Züchtige deinen Sohn, so wird er dir Ruhe verschaffen und deinem Herzen Freude machen.
Wo keine Weissagung ist, wird das Volk wild und wüst; wohl aber dem, der das Gesetz handhabt!
Ohne prophetische Offenbarung verwildert das Volk; selig ist es, wenn es die Unterweisung bewahrt.
Ein Knecht läßt sich mit Worten nicht züchtigen; denn ob er sie gleich versteht, nimmt er sich’s doch nicht an.
Durch Worte wird kein Sklave gebessert, er versteht sie wohl, aber kehrt sich nicht daran.
Siehst du einen, der schnell ist zu reden, da ist am Narren mehr Hoffnung denn an ihm.
Siehst du einen, der eilfertig ist im Reden, mehr Hoffnung gibt es für den Toren als für ihn.
Wenn ein Knecht von Jugend auf zärtlich gehalten wird, so will er darnach ein Junker sein.

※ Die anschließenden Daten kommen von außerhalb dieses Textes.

(** * shinerainsoftsevenutil.files: transfer, traversal and hashing

    A shallow embedding of the three engines of
    [src/shinerainsoftsevenutil/files]:
    - [m1_files_wrappers.py]: [getExt], [makeDirs], [copy], [move] and the
      per-platform helpers [_copyFileWin], [_moveFileWin], [_copyFilePosix];
    - [m2_files_listing.py]: [recurseFiles], [recurseDirs], [recurseFileInfo];
    - [m3_files_higher.py]: [hasherFromString], [computeHashBytes],
      [computeHash], [_computeHashImpl].

    Python exceptions are values of [exn]; a call that may raise returns a
    [result].  The file system is a finite map from path strings to nodes;
    paths are taken to be canonical (one string per file: no symbolic or hard
    links, no [.] or [..] components), so that Python's string comparison
    [srcFile == destFile] identifies files. *)

From stdpp Require Import gmap strings list fin_maps sorting.
From Stdlib Require Import ZArith Lia Strings.Byte Ascii.

Set Warnings "-register-all".

Local Open Scope string_scope.
Local Open Scope list_scope.
Local Open Scope Z_scope.

(** ** Exceptions and results *)

(** The exception classes the modelled code raises or lets through.
    [OSFileRelatedError] is the module's own subclass of [OSError];
    [OSError] stands for the built-in family, identified by errno
    (2 [FileNotFoundError], 17 [FileExistsError], 18 cross-device link,
    21 [IsADirectoryError], 5 input/output error, ...). *)
Inductive exn : Type :=
| OSFileRelatedError (msg : string)
| WinApiError (api : string) (err : Z)
| OSError (errno : Z)
| ValueError (msg : string)
| TypeError (msg : string)
| AssertionError (msg : string)
| ImportError (module : string)
| RuntimeError (msg : string).

(** [isinstance(e, OSError)].  [WinApiError api err] is the
    [OSFileRelatedError] that [_copyFileWin] and [_moveFileWin] raise, with
    the formatted text kept as its two varying parts. *)
Definition isinstance_OSError (e : exn) : bool :=
  match e with
  | OSFileRelatedError _ | WinApiError _ _ | OSError _ => true
  | _ => false
  end.

Inductive result (A : Type) : Type :=
| Ok (a : A)
| Raise (e : exn).
Arguments Ok {A} a.
Arguments Raise {A} e.

Definition is_ok {A} (r : result A) : bool :=
  match r with Ok _ => true | Raise _ => false end.

(** ** Bytes and formatting *)

Definition bytes := list byte.

Definition byte_val (b : byte) : Z := Z.of_N (Byte.to_N b).

Definition hex_digit (d : Z) : ascii :=
  if d <? 10 then ascii_of_nat (Z.to_nat (48 + d))
  else ascii_of_nat (Z.to_nat (87 + d)).

(** The [width] low hexadecimal digits of [n], most significant first. *)
Fixpoint hex_fixed (width : nat) (n : Z) (acc : string) : string :=
  match width with
  | O => acc
  | S w => hex_fixed w (Z.shiftr n 4) (String (hex_digit (Z.land n 15)) acc)
  end.

(** Number of hexadecimal digits of a non-negative [n] (one for zero). *)
Definition hex_len (n : Z) : nat :=
  if n <=? 0 then 1%nat else Z.to_nat (Z.log2 n / 4 + 1).

(** ['%08x' % n] for a non-negative [n]: lower-case hexadecimal, padded with
    zeros to at least eight digits. *)
Definition format_08x (n : Z) : string :=
  hex_fixed (Nat.max 8 (hex_len n)) n "".

(** ** zlib.crc32 *)

Definition mask32 : Z := 0xffffffff.

Definition crc32_shift (c : Z) : Z :=
  if Z.testbit c 0 then Z.lxor (Z.shiftr c 1) 0xEDB88320 else Z.shiftr c 1.

Definition crc32_byte (c : Z) (b : byte) : Z :=
  Nat.iter 8 crc32_shift (Z.lxor c (byte_val b)).

(** [zlib.crc32(data, value)]: the running checksum [value] is complemented,
    pushed through the reflected CRC-32 register byte by byte and
    complemented again. *)
Definition zlib_crc32 (data : bytes) (value : Z) : Z :=
  Z.lxor (fold_left crc32_byte data (Z.lxor (Z.land value mask32) mask32)) mask32.

(** ** hashlib.sha256 (FIPS 180-4) *)

Module Sha256.

Definition wrap (x : Z) : Z := Z.land x mask32.

Definition rotr (n x : Z) : Z :=
  Z.lor (Z.shiftr x n) (wrap (Z.shiftl x (32 - n))).

Definition ch (x y z : Z) : Z :=
  Z.lxor (Z.land x y) (Z.land (Z.lxor x mask32) z).
Definition maj (x y z : Z) : Z :=
  Z.lxor (Z.lxor (Z.land x y) (Z.land x z)) (Z.land y z).
Definition big0 (x : Z) : Z := Z.lxor (Z.lxor (rotr 2 x) (rotr 13 x)) (rotr 22 x).
Definition big1 (x : Z) : Z := Z.lxor (Z.lxor (rotr 6 x) (rotr 11 x)) (rotr 25 x).
Definition small0 (x : Z) : Z := Z.lxor (Z.lxor (rotr 7 x) (rotr 18 x)) (Z.shiftr x 3).
Definition small1 (x : Z) : Z := Z.lxor (Z.lxor (rotr 17 x) (rotr 19 x)) (Z.shiftr x 10).

(** The constants are the fractional bits of square and cube roots of the
    first primes; they are computed rather than tabulated. *)
Definition is_prime (n : nat) : bool :=
  forallb (fun d => negb (Nat.eqb (n mod d) 0)) (seq 2 (n - 2)).

Definition primes64 : list Z :=
  map Z.of_nat (firstn 64 (filter is_prime (seq 2 400))).

(** Largest [r] below [2^bits] on top of [r0] with [r^3 <= n]. *)
Fixpoint cube_root_bits (bits : nat) (n r : Z) : Z :=
  match bits with
  | O => r
  | S b =>
      let r' := r + Z.shiftl 1 (Z.of_nat b) in
      cube_root_bits b n (if r' * r' * r' <=? n then r' else r)
  end.

Definition round_constants : list Z := Eval vm_compute in
    map (fun p => wrap (cube_root_bits 36 (Z.shiftl p 96) 0)) primes64.

Definition initial_state : list Z := Eval vm_compute in
    map (fun p => wrap (Z.sqrt (Z.shiftl p 64))) (firstn 8 primes64).

(** Big-endian encoding of [n] on [len] bytes, as values. *)
Fixpoint be_bytes (len : nat) (n : Z) (acc : list Z) : list Z :=
  match len with
  | O => acc
  | S l => be_bytes l (Z.shiftr n 8) (Z.land n 255 :: acc)
  end.

Definition pad (msg : list Z) : list Z :=
  let len := Z.of_nat (length msg) in
  let zeros := Z.to_nat ((55 - len) mod 64) in
  msg ++ 128 :: repeat 0 zeros ++ be_bytes 8 (8 * len) [].

Fixpoint be_words (n : nat) (bs : list Z) : list Z :=
  match n, bs with
  | S n', a :: b :: c :: d :: rest =>
      (Z.shiftl a 24 + Z.shiftl b 16 + Z.shiftl c 8 + d) :: be_words n' rest
  | _, _ => []
  end.

Definition at_ (l : list Z) (i : nat) : Z := nth i l 0.

(** Message schedule: extends the sixteen block words to sixty-four. *)
Fixpoint schedule (n : nat) (w : list Z) : list Z :=
  match n with
  | O => w
  | S n' =>
      let t := length w in
      schedule n'
        (w ++ [wrap (small1 (at_ w (t - 2)) + at_ w (t - 7)
                     + small0 (at_ w (t - 15)) + at_ w (t - 16))])
  end.

Definition round (st : list Z) (kw : Z * Z) : list Z :=
  match st with
  | [a; b; c; d; e; f; g; h] =>
      let t1 := h + big1 e + ch e f g + fst kw + snd kw in
      let t2 := big0 a + maj a b c in
      [wrap (t1 + t2); a; b; c; wrap (d + t1); e; f; g]
  | _ => st
  end.

Definition compress (st : list Z) (block : list Z) : list Z :=
  let w := schedule 48 (be_words 16 block) in
  let st' := fold_left round (combine round_constants w) st in
  map (fun p => wrap (fst p + snd p)) (combine st st').

Fixpoint blocks (n : nat) (st : list Z) (bs : list Z) : list Z :=
  match n with
  | O => st
  | S n' => blocks n' (compress st (firstn 64 bs)) (skipn 64 bs)
  end.

Definition digest_words (data : bytes) : list Z :=
  let padded := pad (map byte_val data) in
  blocks (length padded / 64) initial_state padded.

Definition hexdigest (data : bytes) : string :=
  fold_right (fun w acc => hex_fixed 8 w acc) "" (digest_words data).

End Sha256.

Arguments Sha256.hexdigest : simpl never.
Arguments zlib_crc32 : simpl never.
Arguments format_08x : simpl never.

(** ** File system *)

(** A path names a regular file, with its content and modification time in
    nanoseconds, or a directory.  The children of a directory are the paths
    below it. *)
Inductive node : Type :=
| File (content : bytes) (mtime : Z)
| Dir.

Abbreviation fsmap := (gmap string node).

(** ** HashEngine ([m3_files_higher.py]) *)

(** The constructors [hasherFromString] dispatches to. *)
Inductive hash_alg : Type :=
| SHA1 | SHA224 | SHA256 | SHA384 | SHA512 | BLAKE2B | BLAKE2S | MD5
| SHA3_224 | SHA3_256 | SHA3_384 | SHA3_512 | SHAKE_128 | SHAKE_256
| XXH32 | XXH64.

(** A [hashlib] (or [xxhash]) accumulator: its algorithm and the bytes fed
    to [update] so far, in order.  The library's contract is that repeated
    [update] calls are equivalent to one call on the concatenation. *)
Record hasher : Type := { h_alg : hash_alg; h_fed : bytes }.

Definition hasher_new (a : hash_alg) : hasher := {| h_alg := a; h_fed := [] |}.

Definition hasher_update (h : hasher) (buffer : bytes) : hasher :=
  {| h_alg := h_alg h; h_fed := h_fed h ++ buffer |}.

(** The third-party [crc64iso] module, which is not among the sources:
    its functions [crc64_pair(bytes, crc_pair)] and
    [format_crc64_pair(crc_pair)] are the fields of this record, and what
    is proved holds for every implementation of them.  Either may raise:
    the code hands [None] to the first as the running pair of the first
    chunk, and to the second when nothing was read. *)
Record crc64_module : Type := {
  crc64_pair : bytes -> option (Z * Z) -> result (Z * Z);
  format_crc64_pair : option (Z * Z) -> result string
}.

(** What the modelled code sees of the I/O it performs: [open] calls (also
    failed ones), [read] calls with the requested size and the number of
    bytes obtained, and the close at the end of a [with] block. *)
Inductive io_event : Type :=
| IoOpen (path : string)
| IoRead (requested : Z) (got : nat)
| IoClose (path : string).

(** The two binary streams [_computeHashImpl] is called with: the
    [io.BufferedReader] that [open(path, 'rb')] returns, and an
    [io.BytesIO]. *)
Inductive stream : Type := BufferedReader | BytesIO.

(** [f.read(n)] on a stream whose unread content is [rest]: up to [n]
    bytes for [0 <= n], and everything for [n = -1].  For [n < -1] a
    [BytesIO] returns everything as well, while a [BufferedReader] raises
    [ValueError] before it reads anything. *)
Definition file_read (f : stream) (n : Z) (rest : bytes) : result (bytes * bytes) :=
  if 0 <=? n then Ok (take (Z.to_nat n) rest, drop (Z.to_nat n) rest)
  else
    match f with
    | BytesIO => Ok (rest, [])
    | BufferedReader =>
        if n =? -1 then Ok (rest, [])
        else Raise (ValueError "read length must be non-negative or -1")
    end.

Ein Sklave, verwöhnt von Jugend an, wird am Ende widerspenstig.
Ein zorniger Mann richtet Hader an, und ein Grimmiger tut viel Sünde.
Ein aufbrausender Mensch erregt Streit, ein Jähzorniger begeht viele Sünden.
Die Hoffart des Menschen wird ihn stürzen; aber der Demütige wird Ehre empfangen.
Hochmut erniedrigt den Menschen, doch der Demütige kommt zu Ehren.
Wer mit Dieben teilhat, den Fluch aussprechen hört, und sagt’s nicht an, der haßt sein Leben.
Wer mit dem Dieb teilt, hasst sich selbst, er hört die Verfluchung, doch er macht keine Anzeige.
Vor Menschen sich scheuen bringt zu Fall; wer sich aber auf den HERRN verläßt, wird beschützt.
Die Angst des Menschen führt ihn in die Falle; wer auf den HERRN vertraut, ist gesichert.
Viele suchen das Angesicht eines Fürsten; aber eines jeglichen Gericht kommt vom HERRN.
Viele suchen die Gunst des Herrschers, aber das Recht kommt für alle vom HERRN.